Date: Wed, 18 Aug 2010 13:32:03 -0400
From: "J. Bruce Fields" <bfields@fieldses.org>
To: Neil Brown <neilb@suse.de>
Cc: Alan Cox <alan@lxorguk.ukuu.org.uk>,
        "Patrick J. LoPresti" <lopresti@gmail.com>,
        Andi Kleen <andi@firstfloor.org>, linux-fsdevel@vger.kernel.org,
        linux-nfs@vger.kernel.org, linux-kernel <linux-kernel@vger.kernel.org>
Subject: Re: Proposal: Use hi-res clock for file timestamps
Message-ID: <20100818173203.GC32430@fieldses.org>
References: <AANLkTimnyXKahtjaFeSsgcq=xMy-pP3na1jidQhZ-dt2@mail.gmail.com>
 <87aaolwar8.fsf@basil.nowhere.org>
 <20100817174134.GA23176@fieldses.org>
 <20100817182920.GD18161@basil.fritz.box>
 <20100817190447.GA28049@fieldses.org>
 <AANLkTi=w1UA5ZZDBigpxMiL7A7DnbnQhLkg62JZpC6Ri@mail.gmail.com>
 <20100817203941.729830b7@lxorguk.ukuu.org.uk>
 <20100817192937.GD26609@fieldses.org>
 <20100818155359.66b9ddb6@notabene>
Content-Type: text/plain; charset=us-ascii
In-Reply-To: <20100818155359.66b9ddb6@notabene>
Sender: linux-nfs-owner@vger.kernel.org
MIME-Version: 1.0

On Wed, Aug 18, 2010 at 03:53:59PM +1000, Neil Brown wrote:
> I'm not sure you even want to pay for a per-filesystem atomic access when
> updating mtime.  mnt_want_write - called at the same time - seems to go to
> some lengths to avoid an atomic operation.
> 
> I think that nfsd should be the only place that has to pay the atomic
> penalty, as it is where the need is.
> 
> I imagine something like this:
>  - Create a global struct timespec which is protected by a seqlock
>    Call it current_nfsd_time or similar.
>  - file_update_time reads this and uses it if it is newer than
>    current_fs_time.
>  - nfsd updates it whenever it reads an mtime out of an inode that matches
>    current_fs_time to the granularity of 1/HZ.

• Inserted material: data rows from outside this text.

Lemma Verify_fail_closed_witness :
  let store := workflow.mkSessionStore
                 (fun _ => workflow.LoadUnavailable)
                 (fun _ _ _ => workflow.Saved) in
  let rules := [policy.mkRule "app.example.com" "/" [] [] policy.Bypass []] in
  let default := policy.mkDefaultPolicy policy.TwoFactor [] in
  let req := workflow.mkVerifyRequest
               (policy.mkTarget "https" "app.example.com" "/" 3232235777)
               (Some "session-1") true in
  workflow.Verify String.eqb String.prefix store rules default 100 60 req
    = (workflow.ResultDeny, [(workflow.OpLoad "session-1", false)])
  /\ workflow.failedIn [(workflow.OpLoad "session-1", false)]
  /\ workflow.ResultDeny = workflow.ResultDeny.
Proof.
  intros store rules default req.
  assert (Hfailed : workflow.failedIn [(workflow.OpLoad "session-1", false)])
    by (exists (workflow.OpLoad "session-1"); left; reflexivity).
  split; [reflexivity | split; [exact Hfailed |]].
  exact (Verify_fail_closed String.eqb String.prefix store rules default 100 60
           req workflow.ResultDeny [(workflow.OpLoad "session-1", false)]
           eq_refl Hfailed).
Defined.

(** The same request is allowed once the store answers: the bypass rule
    applies, so the denial above is due to the store failure alone. *)
Example Verify_allows_when_store_answers :
  let store := workflow.mkSessionStore
                 (fun _ => workflow.NotFound) (fun _ _ _ => workflow.Saved) in
  let rules := [policy.mkRule "app.example.com" "/" [] [] policy.Bypass []] in
  let default := policy.mkDefaultPolicy policy.TwoFactor [] in
  let url := policy.mkTarget "https" "app.example.com" "/" 3232235777 in
  workflow.Verify String.eqb String.prefix store rules default 100 60
    (workflow.mkVerifyRequest url (Some "session-1") true)
  = (workflow.ResultAllow None [] url, [(workflow.OpLoad "session-1", true)]).
Proof. reflexivity. Qed.
(** * A shallow embedding of the storage engine ([tsdb_fdb.py]) and of the
    window / scalar functions of the query engine ([query_engine.py]).

    Python floats are IEEE binary64, modelled by Rocq's primitive floats
    ([PrimFloat.float]); a Python [None] is [None] of an [option]. *)

From Stdlib Require Import ZArith Lia Bool.
From Stdlib Require Import PrimFloat SpecFloat FloatOps FloatAxioms Uint63.
From Stdlib Require Import QArith Qcanon.
From stdpp Require Import base gmap strings list sorting.

Local Open Scope Z_scope.

(* ------------------------------------------------------------------ *)
(** ** Python numbers *)

Module Py.

(** [float(n)] for a Python int with [|n| < 2^63] (correctly rounded). *)
Definition float_of_Z (n : Z) : float :=
  if n <? 0
  then PrimFloat.opp (PrimFloat.of_uint63 (Uint63.of_Z (- n)))
  else PrimFloat.of_uint63 (Uint63.of_Z n).

(** [float(n)] for any Python int: [n] correctly rounded to nearest,
    ties to even. CPython raises [OverflowError] where this rounding
    overflows, i.e. where the result here is infinite. *)
Definition float_of_int (n : Z) : float :=
  SF2Prim (binary_normalize prec emax n 0 false).

(** The arithmetic the window functions use on their values: [0.0],
    [+], [-] and [x / n] with an int [n]. Python evaluates them on
    floats; the same code read over exact rationals is the second
    instance. *)
Class Arith (F : Type) := {
  f_zero : F;
  f_add : F -> F -> F;
  f_sub : F -> F -> F;
  f_div_int : F -> Z -> F
}.

#[global] Instance float_arith : Arith float := {
  f_zero := 0%float;
  f_add := PrimFloat.add;
  f_sub := PrimFloat.sub;
  f_div_int x n := PrimFloat.div x (float_of_Z n)
}.

#[global] Instance Qc_arith : Arith Qc := {
  f_zero := Q2Qc 0;
  f_add := Qcplus;
  f_sub := Qcminus;
  f_div_int x n := Qcdiv x (Q2Qc (inject_Z n))
}.

End Py.

(* ------------------------------------------------------------------ *)
(** ** query_engine.py : window and scalar functions *)

Module QueryEngine.
Import Py.
(** [INSERT INTO users ... ON CONFLICT(user_id, guild_id) DO UPDATE SET
    ...] *)
Definition upsert (db : users) (u g : string) (fresh : user_row)
    (change : user_row -> user_row) : users :=
  if existsb (is_key u g) db
  then map (fun r => if is_key u g r then change r else r) db
  else (db ++ [fresh])%list.

Definition with_dollars (r : user_row) (d : number) : user_row :=
  {| user_id := user_id r; guild_id := guild_id r; card_id := card_id r;
     dollars := d |}.

Definition with_card (r : user_row) (c : option string) : user_row :=
  {| user_id := user_id r; guild_id := guild_id r; card_id := c;
     dollars := dollars r |}.

(** A row inserted without a card: [INSERT INTO users (user_id,
    guild_id, dollars) VALUES (?, ?, ?)]. *)
Definition new_row (u g : string) (d : number) : user_row :=
  {| user_id := u; guild_id := g; card_id := None; dollars := d |}.

(** [userData?.card_id] as a condition and a value. *)
Definition linked_card (db : users) (userId guildId : string) : option string :=
  match get db userId guildId with
  | Some userData => present (card_id userData)
  | None => None
  end.

(** [/setcard]: the card is stored as given, nothing is asked of the
    API. *)
Definition setcard (db : users) (guildId userId cardId : string) : users :=
  upsert db userId guildId
    {| user_id := userId; guild_id := guildId; card_id := Some cardId;
       dollars := Finite 0 |}
    (fun r => with_card r (Some cardId)).

(** [isNaN(amount) || amount <= 0] *)
Definition invalid (amount : number) : bool :=
  isNaN amount || le amount (Finite 0).

(** [/adm give] *)
Definition adm_give (c : guild_config) (db : users) (guildId : string)
    (m : member) (target : string) (amount : number) : outcome users :=
  if negb (isStaff c guildId m) then Refused NotStaff
  else if invalid amount then Refused InvalidAmount
  else
    let dollarAmount := truncateDollar amount in
    Accepted (upsert db target guildId (new_row target guildId dollarAmount)
                (fun r => with_dollars r (JSNumber.add (dollars r) dollarAmount))).

(** [/adm take] *)
Definition adm_take (c : guild_config) (db : users) (guildId : string)
    (m : member) (target : string) (amount : number) : outcome users :=
  if negb (isStaff c guildId m) then Refused NotStaff
  else if invalid amount then Refused InvalidAmount
  else
    let dollarAmount := truncateDollar amount in
    let currentDollars := or_zero (balance db target guildId) in
    if lt currentDollars dollarAmount then Refused InsufficientDollars
    else
      let newDollars := truncateDollar (sub currentDollars dollarAmount) in
      Accepted (update_dollars db target guildId newDollars).

(** [/adm set]: zero is a valid amount here. *)
Definition adm_set (c : guild_config) (db : users) (guildId : string)
    (m : member) (target : string) (amount : number) : outcome users :=
  if negb (isStaff c guildId m) then Refused NotStaff
  else if isNaN amount || lt amount (Finite 0) then Refused InvalidAmount
  else
    let dollarAmount := truncateDollar amount in
    Accepted (upsert db target guildId (new_row target guildId dollarAmount)
                (fun r => with_dollars r dollarAmount)).

(** [/money pay]: a transfer inside the ledger. *)
Definition money_pay (db : users) (guildId userId target : string)
    (amount : number) : outcome users :=
  if invalid amount then Refused InvalidAmount
  else
    let dollarAmountTruncated := truncateDollar amount in
    let currentDollars := or_zero (balance db userId guildId) in
    if lt currentDollars dollarAmountTruncated then Refused InsufficientDollars
    else
      let db1 := match get db target guildId with
                 | None => (db ++ [new_row target guildId (Finite 0)])%list
                 | Some _ => db
                 end in
      let newPayerDollars :=
        truncateDollar (sub currentDollars dollarAmountTruncated) in
      let db2 := update_dollars db1 userId guildId newPayerDollars in
      Accepted (upsert db2 target guildId
                  (new_row target guildId dollarAmountTruncated)
                  (fun r => with_dollars r
                              (JSNumber.add (dollars r) dollarAmountTruncated))).

(** The job of [/money deposit]: the server card pays the user, and
    [onSuccess] debits the balance read before the job was queued. *)
Definition deposit_job (guildId userId : string) (currentDollars : number)
    (server_card : string) (dollarAmount : number) : job users :=
  let coinAmount := mul dollarAmount (literal 1 8) in
  {| guildId := guildId;
     userId := userId;
     type := "card_to_id";
     payload := {| fromCard := server_card; toId := Some userId;
                   toCard := None; amount := coinAmount |};
     onSuccess := Some (fun (_ : result) (db : users) =>
       let newDollars := truncateDollar (sub currentDollars dollarAmount) in
       (update_dollars db userId guildId newDollars, None));
     onError := None |}.

(** [/money deposit] up to [paymentQueue.add]. *)
Definition money_deposit (c : guild_config) (db : users)
    (serverCardStatus : card_status) (guildId userId : string)
    (dollarAmount : number) : outcome (job users) :=
  if invalid dollarAmount then Refused InvalidAmount
  else
    match get db userId guildId with
    | None => Refused CardNotSet
    | Some userData =>
        match present (card_id userData) with
        | None => Refused CardNotSet
        | Some _ =>
            let currentDollars := or_zero (dollars userData) in
            if lt currentDollars dollarAmount then Refused InsufficientDollars
            else
              match configured_card c guildId with
              | None => Refused ServerNotConfigured
              | Some server_card =>
                  let coinAmount := mul dollarAmount (literal 1 8) in
                  if lt (coins serverCardStatus) coinAmount
                  then Refused ServerWithoutFunds
                  else Accepted (deposit_job guildId userId currentDollars
                                   server_card dollarAmount)
              end
        end
    end.

(** An [onSuccess] that edits the reply and sends the log. *)
Definition replies : continuation users result := fun _ db => (db, None).

(** [/payserver] up to [paymentQueue.add]. *)
Definition payserver (c : guild_config) (db : users) (userCardStatus : card_status)
    (guildId userId : string) (amount : number) : outcome (job users) :=
  if invalid amount then Refused InvalidAmount
  else
    let coinAmount := amount in
    match configured_card c guildId with
    | None => Refused ServerNotConfigured
    | Some _ =>
        match linked_card db userId guildId with
        | None => Refused CardNotSet
        | Some card =>
            if negb (status_success userCardStatus)
               || lt (coins userCardStatus) coinAmount
            then Refused InsufficientCoins
            else Accepted
                   {| guildId := guildId; userId := userId; type := "card_to_id";
                      payload := {| fromCard := card; toId := Some userId;
                                    toCard := None; amount := coinAmount |};
                      onSuccess := Some replies; onError := None |}
        end
    end.

(** [/server pay] up to [paymentQueue.add]; [userId] is who runs the
    command. *)
Definition server_pay (c : guild_config) (db : users)
    (serverCardStatus : card_status) (guildId : string) (m : member)
    (userId target : string) (amount : number) : outcome (job users) :=
  if negb (administrator m) then Refused NotAdministrator
  else if invalid amount then Refused InvalidAmount
  else
    let coinAmount := amount in
    match configured_card c guildId with
    | None => Refused ServerNotConfigured
    | Some server_card =>
        if lt (coins serverCardStatus) coinAmount then Refused ServerWithoutFunds
        else
          match linked_card db target guildId with
          | None => Refused TargetCardNotSet
          | Some _ =>
              Accepted
                {| guildId := guildId; userId := userId; type := "card_to_id";
                   payload := {| fromCard := server_card; toId := Some target;
                                 toCard := None; amount := coinAmount |};
                   onSuccess := Some replies; onError := None |}
          end
    end.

We can also skip the update whenever current_nfsd_time is greater than
the inode's mtime--that's enough to ensure that the next
file_update_time() call will get a time different from the inode's
current mtime.

And that means that a sequence like

	file_update_time()
	N nfsd_getattr()'s

doesn't make N updates to current_nfsd_time, when only 1 was necessary.

>    If the current value is before current_kernel_time, it
>    is set to current_kernel_time, otherwise tv_nsec is incremented -
>    unless that increases
>    beyond jiffies_to_usec(1)*1000 beyond current_kernel_time.

... which would only happen on hardware that could process a getattr and
a data update per nanosecond continuously for a jiffy.

>  - the global 'struct timespec' is zeroed whenever system time is set
>    backwards.

OK, got it, I think: so this is the same as a global version of Alan's
clock, except that the extra ticks only happen when they need to.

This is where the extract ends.